The conduct remained in place for years. According to the authority's findings, the agreement was in force from at least August 1, 2019, until May 1, 2025, when sales of the advertising inventory in question were suspended. That timeline helps explain why the investigation became one of the more complicated competition cases in Portugal in recent years. The AdC first issued a Statement of Objections in December 2021. The case appeared to be progressing normally until a separate legal battle emerged over evidence gathered during the investigation.

Email communications seized during dawn raids were ultimately deemed inadmissible after courts ruled on the constitutionality of a provision in Portuguese competition law. The provision had allowed the authority, with authorization from the Public Prosecutor's Office but without prior judicial authorization, to search and seize email communications in antitrust investigations.

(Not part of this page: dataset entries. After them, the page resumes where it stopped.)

(** * FHEZamaQuiz: the codec, the confidential store and the client hook

    A shallow embedding of three pieces of the repository:

    - [Codec]: [stringToBigInt] and [bigIntToString] of
      [packages/nextjs/utils/helper/encoding.ts];
    - [Store]: the Solidity contract [FHEZamaQuiz] ([submitAnswer],
      [hasAnswered], [getEncryptedAnswer]);
    - [Hook]: the React hook [useFHEZamaQuiz] ([hasAnswered], [submitAnswer]).

    Library and runtime functions the repository calls but does not define
    (ethers, Node's Buffer, the FHE Solidity library, the FHEVM SDK) are either
    modelled by their documented behaviour on the inputs the code feeds them,
    or taken as parameters. *)

From Stdlib Require Import ZArith NArith List String Ascii Lia.
From Stdlib Require Import Hexadecimal HexadecimalFacts HexadecimalN HexadecimalString.
From stdpp Require Import base gmap strings.

Local Open Scope string_scope.

(** ** JavaScript results: a value, or a thrown exception *)

Inductive Outcome (A : Type) : Type :=
| Returns (a : A)
| Throws (name : string) (msg : string).
Arguments Returns {A} a.
Arguments Throws {A} name msg.

(** ** The codec: [encoding.ts] *)

Module Codec.

(** A text is represented by its canonical UTF-8 byte sequence: a [string] of
    the Standard Library is a sequence of bytes.  [toUtf8Bytes] of ethers then
    lists these bytes, and [Buffer#toString("utf8")] of Node reads them back.
    The texts of the model are those that have such a byte sequence.  A
    JavaScript string with a lone surrogate has none: on it [toUtf8Bytes]
    throws a TypeError, and no value of the model stands for it, so nothing
    proved here about every text speaks of such a string.  (Node replaces
    ill-formed byte sequences by U+FFFD.) *)
Definition toUtf8Bytes (str : string) : list Byte.byte :=
  list_byte_of_string str.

When that provision was declared unconstitutional, the case effectively reset. The proceedings returned to the investigation stage in January 2024. Investigators rebuilt the case and issued a new Statement of Objections in December of that year before reaching the infringement decision announced this week.

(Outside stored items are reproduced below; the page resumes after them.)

(** * Skater: the [Model] base class of pyinterpret/model/model.py

    A shallow embedding of [Model] (output-signature inference, the one-hot
    formatter, the diagnostic report) together with the few numpy and
    scikit-learn operations the class calls, and the properties of the
    specification that concern them. *)

From Stdlib Require Import List ZArith Bool String Ascii Lia Arith.
From Stdlib Require Import Sorting.Sorted Permutation OrdersEx RelationClasses.
Import ListNotations.

Set Implicit Arguments.

Local Open Scope string_scope.
Local Open Scope Z_scope.

(** ** Array elements *)

(** A finite float64 is held as the integer that orders the IEEE-754 doubles:
    0 for both zeros, otherwise the bit pattern of the magnitude carrying the
    sign of the value.  Equality and order of finite doubles are then those of
    [Z]; no arithmetic on doubles occurs in the class.  NaN is not modelled. *)
Definition float64 := Z.

Definition f64_zero : float64 := 0.
(** 1.0 is 0x3FF0000000000000. *)
Definition f64_one : float64 := 4607182418800017408.

(** One element read out of an array, as Python sees it. *)
Inductive scalar :=
| SStr (s : string)
| SInt (z : Z)
| SFloat (f : float64)
| SNone.

Definition scalar_eq_dec (x y : scalar) : {x = y} + {x <> y}.
Proof.
  decide equality; first [ apply string_dec | apply Z.eq_dec ].
Defined.

(** ** Element types that numpy can sort

    [np.unique] and [LabelEncoder] only need a comparison of the elements;
    [ndarray.any] needs their truth value. *)
Class DType (A : Type) := {
  dt_compare : A -> A -> comparison;
  dt_truthy : A -> bool;
  dt_scalar : A -> scalar
}.

Definition dt_lt {A} `{DType A} (x y : A) : Prop := dt_compare x y = Lt.

Definition dt_eqb {A} `{DType A} (x y : A) : bool :=
  match dt_compare x y with Eq => true | _ => false end.

(** Strings compare by code point and are truthy when non-empty. *)
#[export] Instance dtype_str : DType string := {
  dt_compare := String_as_OT.compare;
  dt_truthy := fun s => negb (String.eqb s "");
  dt_scalar := SStr
}.

(** The two numeric element types.  Both are carried by [Z], so they are
    named where they are used instead of being found by instance resolution. *)
Definition dtype_int : DType Z := {|
  dt_compare := Z.compare;
  dt_truthy := fun z => negb (z =? 0);
  dt_scalar := SInt
|}.

Definition dtype_float : DType float64 := {|
  dt_compare := Z.compare;
  dt_truthy := fun f => negb (f =? f64_zero);
  dt_scalar := SFloat
|}.

(** ** Sorting and unique values ([np.unique]) *)

Section Unique.
Context {A : Type} {D : DType A}.

Fixpoint insert (x : A) (l : list A) : list A :=
  match l with
  | [] => [x]
  | y :: l' =>
      match dt_compare x y with
      | Gt => y :: insert x l'
      | _ => x :: l
      end
  end.

(** [ar.sort()] *)
Definition sort (l : list A) : list A := fold_right insert [] l.

(** Keep an element when it differs from its predecessor: the mask
    [ar[1:] != ar[:-1]] of [np.unique]. *)
Fixpoint dedup (l : list A) : list A :=
  match l with
  | [] => []
  | x :: l' =>
      match l' with
      | [] => [x]
      | y :: _ => if dt_eqb x y then dedup l' else x :: dedup l'
      end
  end.

(** The sorted distinct values of [l]. *)
Definition unique (l : list A) : list A := dedup (sort l).

(** Position of [x] in [classes]: the inverse index that
    [np.unique(..., return_inverse=True)] reports. *)
Fixpoint index_of (x : A) (classes : list A) : nat :=
  match classes with
  | [] => O
  | c :: cs => if dt_eqb x c then O else S (index_of x cs)
  end.

Definition inverse (l : list A) : list Z :=
  map (fun x => Z.of_nat (index_of x (unique l))) l.
End Unique.

(** ** numpy arrays *)

(** The storage of an array: numpy arrays are homogeneous, so the element
    type is fixed for the whole buffer.  An object array holds Python
    references; only references to [None] occur here ([np.array(None)]). *)
Inductive buffer :=
| BStr (xs : list string)
| BInt (xs : list Z)
| BFloat (xs : list float64)
| BObject (n : nat).

(** Row-major storage with its shape, outermost dimension first. *)
Record ndarray := mk_ndarray {
  shape : list nat;
  buf : buffer
}.

(** What indexing an array yields: an element or a sub-array. *)
Inductive pyval :=
| Scalar (s : scalar)
| Array (a : ndarray).

Definition buf_elems (b : buffer) : list scalar :=
  match b with
  | BStr xs => map SStr xs
  | BInt xs => map SInt xs
  | BFloat xs => map SFloat xs
  | BObject n => repeat SNone n
  end.

Definition buf_len (b : buffer) : nat :=
  match b with
  | BStr xs => List.length xs
  | BInt xs => List.length xs
  | BFloat xs => List.length xs
  | BObject n => n
  end.

Definition buf_firstn (k : nat) (b : buffer) : buffer :=
  match b with
  | BStr xs => BStr (firstn k xs)
  | BInt xs => BInt (firstn k xs)
  | BFloat xs => BFloat (firstn k xs)
  | BObject n => BObject (Nat.min k n)
  end.

Definition buf_of_scalar (s : scalar) : buffer :=
  match s with
  | SStr x => BStr [x]
  | SInt x => BInt [x]
  | SFloat x => BFloat [x]
  | SNone => BObject 1
  end.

The largest fine, €5.17 million, was imposed on a company that chose to settle the case and waive its right to contest the facts. Two other operators were fined €4.06 million and €3.876 million respectively. The consulting company received a fine of €245,000. One of the companies settled with the authority, waiving its right to contest the facts and voluntarily paying the fine. The settlement resulted in a reduction of the penalty that would otherwise have been imposed.

The AdC said differences in the fines largely reflect the respective turnover of the companies involved. Under Portuguese competition law, penalties cannot exceed 10% of an undertaking's turnover in the financial year preceding the decision. Notably, the regulator declined to identify the companies publicly.

The decision was not made to protect the companies, according to the authority. Instead, it reflects an ongoing legal dispute over whether companies subject to infringement decisions can prevent regulators from naming them in public announcements before appeals are exhausted.

The AdC said administrative courts have issued injunctions in other cases preventing such disclosures and that appeals remain pending before higher courts. While disagreeing with that interpretation, the authority chose not to identify the companies in this press release while continuing to publish its final decisions in accordance with its legal obligations.

There is a tendency to think of competition cases as disputes over prices. This one was something different. The regulator's concern was not that consumers paid more to watch recorded television. It was that they lost the ability to respond when they disliked what they were being offered. When the largest competitors in a market move together, dissatisfaction stops being a commercial threat. For a competition authority, that is often where the real problem begins.